The thalamus functions as an anatomical region of the brain, located in the center of the brain, between the cerebral cortex and the midbrain. The thalamus is involved in several cognitive functions, such as serving as a central hub to relay sensory information to the brain, regulating sleep and consciousness, and the regulation of anger and aggression. Like most areas of the brain, the thalamus is multifunctional in nature so it handles a number of different cognitive processes.
The first person to describe the thalamus was the Greek physician Galen in antiquity. Galen named the organ thalamos after the Greek word for “storeroom” as he believed that the thalamus contained the vital spirits that traveled down the optic nerve to the eye and allowed for sight. The connection between the thalamus and the sense of sight remained for centuries, as is evident in the French name for the region “couche optique” (literally: “seeing thing”). It was not until around the 18th century that physicians realized through clinical observation the multisensory nature of the thalamus, as patients with lesions in that brain area showed diminished sensory capacities.
Anatomical Structure Of The Thalamus
The invention of the microscope in the early 19th century saw an explosion of anatomical research on parts of the brain, including the thalamus. The introduction of sophisticated cell staining techniques showed physicians that the thalamus shared cortical connections with every region of the brain, thus furthering the case that the thalamus is involved in multi-sensory integration. It was also discovered that the thalamus itself was further divided into smaller specialized anatomical regions, regions that are each associated with a particular sensory system.
Functions Of The Thalamus
Galen’s posited connection between the thalamus and the sense of sight is in many ways still correct. Although he got specific details wrong, it is true that the thalamus plays a role in relaying the contents of vision to the right area. Information from the retina is sent to the thalamus, specifically the lateral geniculate nucleus, which then relays that information to the visual cortex in the occipital lobe. What Galen was wrong about though was that the thalamus is not only associated with the sense of sight.

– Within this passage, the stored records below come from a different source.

(* ===== verification/DbSpec.v ===== *)
(** What database mode keeps: its answers, its table as a finite map, its bans
    over a restart; and what clearing the info hash bans does. *)
From Stdlib Require Import ZArith Lia Bool Strings.String.
From stdpp Require Import base strings list gmap relations.
From S2P Require Import Prelude GoStd Config Model Common Samples BanItem Manager Local Mapx LocalSafety IPFilter Ban Mux MuxSpec ManagerLaws Db.
Set Default Proof Using "Type*".
Local Open Scope Z_scope.

Lemma unhex_hex s : unhex (hex_of s) = s.
Proof. unfold unhex, hex_of. rewrite bytes_of_string_of_bytes, hex_prefix_encode. apply string_of_bytes_of_string. Qed.
#[export] Instance hex_of_inj : Inj (=) (=) hex_of.
Proof. intros a b E. by rewrite <- (unhex_hex a), E, unhex_hex. Qed.

(** A row gives back the peer it was made of, without its connection. *)
Definition disconnected (p : Peer) : Peer := clear_conn p.
Lemma DB_roundtrip now ih p : DBToCommon (CommonToDB now ih p) = disconnected p.
Proof. unfold DBToCommon, CommonToDB, disconnected, clear_conn. cbn -[unhex hex_of]. by rewrite unhex_hex. Qed.

Section Spec.
Context {T B : Type} `{GormLaws T} `{BloomFilterLaws B} `{!BloomClear B} `{!BloomClearLaws B} (cfg : Config).
Implicit Types (t : T) (m : DBManager T B).

(** ** The table as a map *)
Definition key (r : Peers) : string * string := (r_InfoHash r, r_PeerID r).
Definition unique_rows t : Prop := NoDup (map key (tb_peers t)).
Definition table t : gmap (string * string) Peers := list_to_map (map (fun r => (key r, r)) (tb_peers t)).

Lemma same_peer_spec a b : same_peer a b = true ↔ key a = key b.
Proof using Type. unfold same_peer, key. rewrite andb_true_iff, !bool_decide_eq_true. split; [intros [-> ->]; done|by intros [= -> ->]]. Qed.

Lemma fst_rows l : (map (fun r => (key r, r)) l).*1 = map key l.
Proof using Type. induction l as [|r l IH]; [done|]. csimpl. by rewrite IH. Qed.

Lemma table_row t k r : unique_rows t → table t !! k = Some r ↔ r ∈ tb_peers t ∧ key r = k.
Proof using Type.
  intros Hu. unfold table. rewrite <- elem_of_list_to_map; [|by rewrite fst_rows].
  rewrite list_elem_of_fmap. split; [by intros (r' & [= -> <-] & ?)|]. intros [Hr <-]. by exists r.
Qed.

Lemma key_assign row old : key (assign_columns row old) = key old.
Proof using Type. done. Qed.

Lemma upsert_keys row l :
  map key (upsert assign_columns row l) = if existsb (same_peer row) l then map key l else map key l ++ [key row].
Proof using Type.
  unfold upsert. destruct (existsb (same_peer row) l); [|by rewrite map_app].
  rewrite map_map. apply map_ext. intros old. by destruct (same_peer row old).
Qed.

Lemma stored_key row : key (db_stored row) = key row.
Proof using Type*. destruct (db_stored_keeps row) as (E1 & E2 & _). unfold key. by rewrite E1, E2. Qed.

(** An upsert on a table with unique keys is an insertion in the map. *)
Lemma upsert_table row t t' :
  unique_rows t → tb_peers t' ≡ₚ upsert assign_columns row (tb_peers t) →
  unique_rows t' ∧
  table t' = <[key row := match table t !! key row with Some old => assign_columns row old | None => row end]> (table t).
Proof using Type.
  intros Hu Hp.
  assert (existsb (same_peer row) (tb_peers t) = bool_decide (key row ∈ map key (tb_peers t))) as Hex.
  { apply eq_bool_prop_intro. rewrite !Is_true_true, bool_decide_eq_true, existsb_exists, list_elem_of_fmap. split.
    - intros (old & Hin & E%same_peer_spec). exists old. split; [done|by apply list_elem_of_In].
    - intros (old & E & Hin). exists old. split; [by apply list_elem_of_In|by apply same_peer_spec]. }
  assert (unique_rows t') as Hu'.
  { unfold unique_rows. rewrite Hp, upsert_keys, Hex. case_bool_decide as Hk; [done|].
    apply NoDup_app. split_and!; [done| |apply NoDup_singleton]. intros k Hin ->%list_elem_of_singleton. done. }
  split; [done|]. apply map_eq. intros k. apply option_eq. intros r. rewrite table_row, Hp, lookup_insert_Some by done.
  unfold upsert. rewrite Hex. case_bool_decide as Hk.
  - apply list_elem_of_fmap in Hk as (old & Eo & Hin). assert (table t !! key row = Some old) as -> by (by apply table_row).
    rewrite list_elem_of_fmap. rewrite table_row by done. split.
    + intros [(o & -> & Ho) <-]. destruct (same_peer row o) eqn:E.
      * apply same_peer_spec in E. left. split; [done|]. f_equal.
        assert (table t !! key row = Some o) as Ht by by apply table_row.
        assert (table t !! key row = Some old) as Ht' by by apply table_row. congruence.
      * right. split; [|done]. intros E'%same_peer_spec. congruence.
    + intros [[<- <-]|[Hne [Hr <-]]].
      * split; [|done]. exists old. split; [|done]. by rewrite (proj2 (same_peer_spec row old)).
      * split; [|done]. exists r. split; [|done]. destruct (same_peer row r) eqn:E; [|done]. apply same_peer_spec in E. done.
  - assert (table t !! key row = None) as ->.
    { apply eq_None_not_Some. intros [old [Hin E]%table_row]; [|done]. apply Hk. rewrite <- E. by apply list_elem_of_fmap_2. }
    rewrite elem_of_app, list_elem_of_singleton, table_row by done. split.
    + intros [[Hr| ->] <-]; [|by left]. right. split; [|done]. intros E. apply Hk. rewrite E. by apply list_elem_of_fmap_2.
    + intros [[<- <-]|[Hne [Hr <-]]]; [split; [by right|done]|split; [by left|done]].
Qed.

In fact, every sensory system (except the olfactory system) relays its information through the thalamus, giving the thalamus the role of the main sensory information relay hub of the brain. Information from sensory systems is sent to the thalamus, then the specific thalamic nuclei relay that signal to the appropriate area of the brain. For example, the medial geniculate nucleus plays a role in relaying auditory information to the auditory cortex in the temporal lobe, while the ventral posterior nucleus relays somatosensory information to the sensory cortex in the parietal lobe. It is thought that the thalamus serves to process sensory information too, as it shares strong feedback connections with the cerebral cortex.
The thalamus is also thought to play an important role in the regulation of sleep and wakefulness. When asleep, the thalamus suppresses the relay of information to the sensory-motor cortex through a process known as GABA-mediated inhibition. GABA neurotransmitters bind to the neuron and inhibit its action potential, so they neuron is less likely to fire and excite neighbor neurons. The result is that less information is sent to the sensory-motor cortex, allowing one to not be awakened. This role of the thalamus is most clearly seen in patients with pathologies related to the thalamus, Damage to the thalamus can lead to sleep disorders like insomnia and an inability to regulate parts of the endocrine system. Fatal familial insomnia is a particularly nasty hereditary prion disease in which degradation of the thalamus leads to a permanent inability to sleep and eventually death.
Additionally, some researchers theorize that the thalamus is an integral part of consciousness in human beings. Llinás et. al (1998) present a model in which thalamocortical circuits, feedback mechanisms of neural tissue between the cerebral cortex and the thalamus, allow the brain to gain reflective knowledge about the activity of its own cerebral cortex. Information from the cerebral cortex is sent back to the thalamus which is then reprocessed and distributed to the brain. The regulation of these information feedback mechanisms is identical to our conscious experience; the subjective experience of knowing the contents of one’s own mind. There is also a substantial amount of evidence that associates damage to the thalamus with severe disorders of consciousness such as permanent comas or persistent vegetative states, indicating that the thalamus likely plays a role in regulating general conscious awareness.
Likewise, there is also evidence that the thalamus coordinates more general cognitive processes related to working memory and executive decision making. In the reported study, scientists found that direct stimulation of the mediodorsal thalamic region in mice resulted in a 25% percent decrease in error on subsequent cognitive tasks. The authors hypothesize that the stimulation of the thalamus promotes the creation of neural circuits, which can be used for quick and accurate decision making.
Perhaps ironically, the researchers also found that increased stimulation of the pre-frontal cortex, the area of the brain most commonly associated with executive decision making, actually led to an increase in errors when performing cognitive tasks. The researchers believe that the increased pre-frontal activity “overloads” neural decision-making circuits, causing conflicting rule sets to fire at the same time. These findings suggest that the thalamus plays a role in regulating general attention mechanisms that allow us to focus on one cognitive representation over another. Incidentally, some neuroscientists think that the dual thalamic functions of regulating attention and consciousness are closely related, as consciousness is just a particular form of attention.